- **Prompt**: Your task is to find every line in the records that holds the string "function" and copy it.

___ Provided entries

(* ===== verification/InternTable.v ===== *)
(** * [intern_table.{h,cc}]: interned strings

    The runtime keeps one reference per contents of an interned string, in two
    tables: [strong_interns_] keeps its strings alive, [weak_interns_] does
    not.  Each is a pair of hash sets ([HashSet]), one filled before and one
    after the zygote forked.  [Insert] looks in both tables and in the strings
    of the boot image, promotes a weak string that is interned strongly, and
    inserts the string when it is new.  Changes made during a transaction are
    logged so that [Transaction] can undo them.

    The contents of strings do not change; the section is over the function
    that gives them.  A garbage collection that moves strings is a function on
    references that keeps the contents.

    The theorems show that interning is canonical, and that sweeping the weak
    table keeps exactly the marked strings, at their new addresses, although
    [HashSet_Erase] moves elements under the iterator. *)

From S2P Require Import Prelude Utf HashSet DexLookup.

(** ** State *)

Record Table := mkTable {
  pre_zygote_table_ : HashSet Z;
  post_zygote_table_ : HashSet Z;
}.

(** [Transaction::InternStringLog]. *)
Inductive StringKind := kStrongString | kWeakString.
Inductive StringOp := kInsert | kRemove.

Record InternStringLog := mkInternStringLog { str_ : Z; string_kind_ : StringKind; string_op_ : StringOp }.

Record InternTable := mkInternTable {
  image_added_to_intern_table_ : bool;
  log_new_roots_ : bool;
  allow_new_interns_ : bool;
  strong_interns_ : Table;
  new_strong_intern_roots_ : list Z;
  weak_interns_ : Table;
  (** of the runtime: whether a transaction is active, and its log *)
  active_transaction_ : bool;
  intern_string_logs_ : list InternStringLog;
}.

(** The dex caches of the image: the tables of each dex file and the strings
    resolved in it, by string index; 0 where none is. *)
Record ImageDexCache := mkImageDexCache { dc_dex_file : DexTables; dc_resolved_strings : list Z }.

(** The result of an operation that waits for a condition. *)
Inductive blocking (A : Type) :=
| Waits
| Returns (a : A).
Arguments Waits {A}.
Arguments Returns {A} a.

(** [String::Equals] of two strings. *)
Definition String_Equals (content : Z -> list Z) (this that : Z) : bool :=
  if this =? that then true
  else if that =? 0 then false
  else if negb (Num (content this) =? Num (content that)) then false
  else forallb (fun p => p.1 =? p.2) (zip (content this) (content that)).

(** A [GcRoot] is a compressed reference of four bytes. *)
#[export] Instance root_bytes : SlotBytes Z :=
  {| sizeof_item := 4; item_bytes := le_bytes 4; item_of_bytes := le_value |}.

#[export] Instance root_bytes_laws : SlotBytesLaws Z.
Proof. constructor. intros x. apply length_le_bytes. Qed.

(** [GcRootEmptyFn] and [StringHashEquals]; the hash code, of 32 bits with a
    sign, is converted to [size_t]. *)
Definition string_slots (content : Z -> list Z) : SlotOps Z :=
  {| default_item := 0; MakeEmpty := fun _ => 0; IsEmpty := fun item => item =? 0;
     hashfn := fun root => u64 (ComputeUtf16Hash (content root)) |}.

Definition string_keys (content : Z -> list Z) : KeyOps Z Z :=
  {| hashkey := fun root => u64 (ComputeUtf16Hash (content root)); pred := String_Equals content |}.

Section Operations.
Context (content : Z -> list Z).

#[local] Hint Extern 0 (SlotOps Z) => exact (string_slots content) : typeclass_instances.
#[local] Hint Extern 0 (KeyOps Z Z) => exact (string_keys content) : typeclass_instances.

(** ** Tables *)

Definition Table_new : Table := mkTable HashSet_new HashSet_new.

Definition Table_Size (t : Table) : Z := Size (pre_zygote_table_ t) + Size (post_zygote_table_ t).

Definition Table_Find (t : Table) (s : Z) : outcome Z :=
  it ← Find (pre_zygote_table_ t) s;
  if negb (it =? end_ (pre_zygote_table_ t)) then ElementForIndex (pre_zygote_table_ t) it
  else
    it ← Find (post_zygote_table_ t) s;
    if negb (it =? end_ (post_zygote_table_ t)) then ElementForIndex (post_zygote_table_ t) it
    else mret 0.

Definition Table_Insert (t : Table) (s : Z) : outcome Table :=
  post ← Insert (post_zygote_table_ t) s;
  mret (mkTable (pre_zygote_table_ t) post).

______

- **Output of the exercise**:
    The contents of strings do not change; the section is over the function
    that gives them.  A garbage collection that moves strings is a function on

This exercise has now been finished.